Reliance patted her shoulder.
“There, there, dearie,” she said, soothingly. “It’s goin’ to be all right, you’ll see. I can’t leave the office now, it’s almost time for the noon mail, but I’ll run up to-morrow mornin’ and see how you are gettin’ along.” Then, catching sight of the Gifford face upon which was written eager and consuming curiosity, her own expression changed. “Come, come, you two!” she snapped, addressing her brother and Varunas. “What are you standin’ there for, with your mouths open? Help her into the carriage, why don’t you. Varunas, you take her up to Cap’n Foster’s; and mind you drive carefully.”

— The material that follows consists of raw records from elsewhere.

(** The last steps of [exec]: storing the registers and freeing the old space. *)
Lemma replace_run pg s l pt frames n oldsz :
  building kend (p_mem s0) l0 (top_entry tramp tf) s l pt frames (Some n) (pg_img pg) -> length frames = S (S n) ->
  pg_sz pg = Z.of_nat (length frames) * 4096 -> 0 <= oldsz <= TRAPFRAME -> PGROUNDUP oldsz = Z.of_nat (length fo) * 4096 ->
  exists s', proc_freepagetable kend old oldsz (mkphys (tf_set (p_mem s) tf pg) (freelist s)) = Ok tt s' /\ replaced pg pt s'.
Proof using kend_pos Hold Holdtop Htf.
  intros Hb0 Hlen Hsz Hosz Hopg. apply (tf_set_building pg) in Hb0 as Hb. set (s1 := mkphys _ _) in *.
  destruct (tf_set_old pg) as (Hs0' & Ho0 & Hp0).
  destruct (building_beside kend kend_pos _ _ _ _ _ _ _ _ _ _ old fo Hb Hs0' eq_refl) as (Hold1 & Ho1 & Hp1). cbn [p_mem] in Ho0, Hp0.
  destruct (proc_freepagetable_run kend kend_pos s1 l old fo oldsz tramp tf Hold1) as (s' & l' & E & Hk & Hl & Hag); [|done|done|].
  { intros va Hva. rewrite Hp1, Hp0. by apply Holdtop. }
  exists s'. split; [done|]. pose proof (bd_space _ _ _ _ _ _ _ _ _ _ Hb) as Hs1.
  assert (Hl' : forall x, x ∈ l' <-> x ∈ l \/ x ∈ fo \/ owns (p_mem s0) old x) by (intros x; by rewrite Hl, Ho1, Ho0). clear Hl.
  assert (Hnew : forall p, owns (p_mem s1) pt p \/ p ∈ frames -> (p ∉ l') /\ agree (p_mem s') (p_mem s1) p 4096).
  { intros p Hp. destruct (new_pages _ _ _ _ _ _ _ p Hb Hp) as (Hal & Hnl & Hno). split; [rewrite Hl'; tauto|]. apply Hag; [|tauto].
    split; [done|]. split; [done|]. rewrite Ho1, Ho0. tauto. }
  destruct (uspace_transfer kend s1 l pt frames s' l' Hs1 Hk Hnew) as (Hs' & Ho' & Hp').
  assert (Hua : forall va, user_pa (p_mem s') pt va = user_pa (p_mem s1) pt va) by (intros va; unfold user_pa; by rewrite Hp').
  assert (Hview : forall va, 0 <= va -> let i := Z.to_nat (va / 4096) in
    user_pa (p_mem s') pt va = match frames !! i with Some f => if decide (n = i) then 0 else f | None => 0 end).
  { intros va Hva i. rewrite Hua. by apply (building_view _ _ _ _ _ _ _ _ _ Hb). }
  assert (Hguard : forall va, 0 <= va -> guard_page pg va <-> n = Z.to_nat (va / 4096)).
  { intros va Hva. unfold guard_page, PGSIZE. rewrite Hsz, Hlen. Z.div_mod_to_equations; lia. }
  split.
  - exists l', frames. split; [done|]. split; [done|]. intros x. rewrite Ho', Hl'. pose proof (bd_pages _ _ _ _ _ _ _ _ _ _ Hb x). pose proof (bd_fresh _ _ _ _ _ _ _ _ _ _ Hb x).
    pose proof (building_owned kend kend_pos _ _ _ _ _ _ _ _ _ x Hb). tauto.
  - intros va Hva. rewrite Hview, (Hguard va Hva) by done. cbv zeta. destruct (frames !! Z.to_nat (va / 4096)) as [f|] eqn:Ef.
    + pose proof (lookup_lt_Some _ _ _ Ef). destruct (frame_page kend kend_pos _ _ _ _ _ _ Hs1 Ef) as (_ & Hf0 & _).
      case_decide; [split; [lia|tauto]|]. split; [|lia]. intros _. split; [|done]. rewrite Hsz. Z.div_mod_to_equations; lia.
    + apply lookup_ge_None in Ef. split; [lia|]. intros [H1 _]. rewrite Hsz in H1. Z.div_mod_to_equations; lia.
  - intros va Hva. rewrite (Hguard va) by lia. intros Hg. unfold vbyte. rewrite (Hview va) by lia. cbv zeta.
    destruct (lookup_lt_is_Some_2 frames (Z.to_nat (va / 4096))) as [f Ef]; [rewrite Hsz in Hva; Z.div_mod_to_equations; lia|].
    rewrite Ef, decide_False by done. destruct (Hnew f) as [_ Hagf]; [right; by eapply list_elem_of_lookup_2|].
    rewrite Hagf by (Z.div_mod_to_equations; lia). rewrite (bd_img _ _ _ _ _ _ _ _ _ _ Hb _ f _ Ef) by (apply Z.mod_pos_bound; lia). f_equal. Z.div_mod_to_equations; lia.
  - intros va Hva. rewrite Hp'. by apply (bd_top _ _ _ _ _ _ _ _ _ _ Hb).
  - intros p Ha Hl1 Hf Ho. destruct (bd_keep _ _ _ _ _ _ _ _ _ _ Hb p Ha Hl1) as [(_ & Hpl & _) Hag1].
    eapply agree_trans; [|exact Hag1]. apply Hag; [|done]. split; [done|]. split; [done|]. by rewrite Ho1, Ho0.
Qed.
End replace.

(** ** The stack and the switch *)

Section switch.
Context {S B Dv : Type} `{HBC : !BlockCache S B}.
Variables (kend tramp : Z) (k : kernel S Dv) (p : nat).
Hypothesis kend_pos : 0 < kend.
Hypothesis Hcalm : calm k.
Hypothesis Hproc : c_proc (k_cpu k) = Some p.

Abbreviation q := (k_procs k p).
Abbreviation tf := (p_trapframe (k_procs k p)).

(** The process with its new program. *)
Definition exec_proc (path : list Z) (pg : program) (pt : Z) : kernel S Dv :=
  set_kprocs (<[p := set_sz (pg_sz pg) (set_pagetable pt (set_name (copy_name (p_name q) (last_elem path path)) q))]> (k_procs k)) k.

Lemma store_tf_pf (k' : kernel S Dv) off v ph fs :
  store_tf p off v (with_pf k' ph fs) =
  Ok tt (with_pf k' (mkphys (store64 (p_mem ph) (p_trapframe (k_procs k' p) + off) v) (freelist ph)) fs).
Proof using Type. reflexivity. Qed.

Lemma upd_proc_pf (k' : kernel S Dv) g ph fs :
  upd_proc p g (with_pf k' ph fs) = Ok tt (with_pf (set_kprocs (<[p := g (k_procs k' p)]> (k_procs k')) k') ph fs).
Proof using Type. reflexivity. Qed.

Lemma exec_switch path pg pt ph fs ph' :
  proc_freepagetable kend (p_pagetable q) (p_sz q) (mkphys (tf_set (p_mem ph) tf pg) (freelist ph)) = Ok tt ph' ->
  (store_tf p (TF_a 1) (pg_sp pg) ;;
   upd_proc p (fun q => set_name (copy_name (p_name q) (last_elem path path)) q) ;;
   let! q' := get_proc p in
   let oldpagetable := p_pagetable q' in
   upd_proc p (set_pagetable pt) ;;
   upd_proc p (set_sz (pg_sz pg)) ;;
   store_tf p TF_epc (pg_entry pg) ;;
   store_tf p TF_sp (pg_sp pg) ;;
   on_phys (proc_freepagetable kend oldpagetable (p_sz q)) ;;
   ret (s32 (pg_argc pg))) (with_pf k ph fs) = Ok (s32 (pg_argc pg)) (with_pf (exec_proc path pg pt) ph' fs).
Proof using Type.
  intros E. rewrite (bind_Ok _ _ _ _ _ (store_tf_pf k _ _ ph fs)), (bind_Ok _ _ _ _ _ (upd_proc_pf k _ _ fs)). erewrite bind_Ok by reflexivity. cbv zeta.
  rewrite (bind_Ok _ _ _ _ _ (upd_proc_pf _ _ _ fs)), (bind_Ok _ _ _ _ _ (upd_proc_pf _ _ _ fs)).
  rewrite (bind_Ok _ _ _ _ _ (store_tf_pf _ _ _ _ fs)), (bind_Ok _ _ _ _ _ (store_tf_pf _ _ _ _ fs)).
  unfold with_pf at 1. cbn [k_procs set_kprocs set_kphys set_kfs]. rewrite !fn_lookup_insert. cbn [p_trapframe p_pagetable set_sz set_pagetable set_name].
  rewrite !fn_insert_insert. erewrite bind_Ok; [|apply on_phys_pf; exact E]. reflexivity.
Qed.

During the short journey to the Townsend mansion Mr. Gifford, whose curiosity was by this time seasoned with a faint suspicion of the astonishing truth, tried more than once to engage his passenger in conversation, but with no satisfactory results. Esther’s replies were brief and monosyllabic. She sat crouched on the rear seat of the democrat, avoided his eye when he turned to look at her, and, as he told Nabby afterward, she hardly as much as said ay, yes or no the whole way.
They turned in on the broad drive and stopped at the portico shading the side door. Foster Townsend opened that door himself and came out.
“Well, well, here you are!” he said, heartily. “Come right in. Varunas, take that trunk and the bag upstairs. Nabby will show you where to put them.”
He helped his niece to alight and conducted her into the house. Mr. Gifford shouldered the trunk, it was not a big one, and marched through the little hall, across the dining room and up the back stairs. His wife was awaiting him on the landing.
“Put it in the pink room,” she ordered. “And fetch up whatever else there is and put that there, too.”
Varunas deposited the trunk in the pink room as directed. Then he turned to his wife.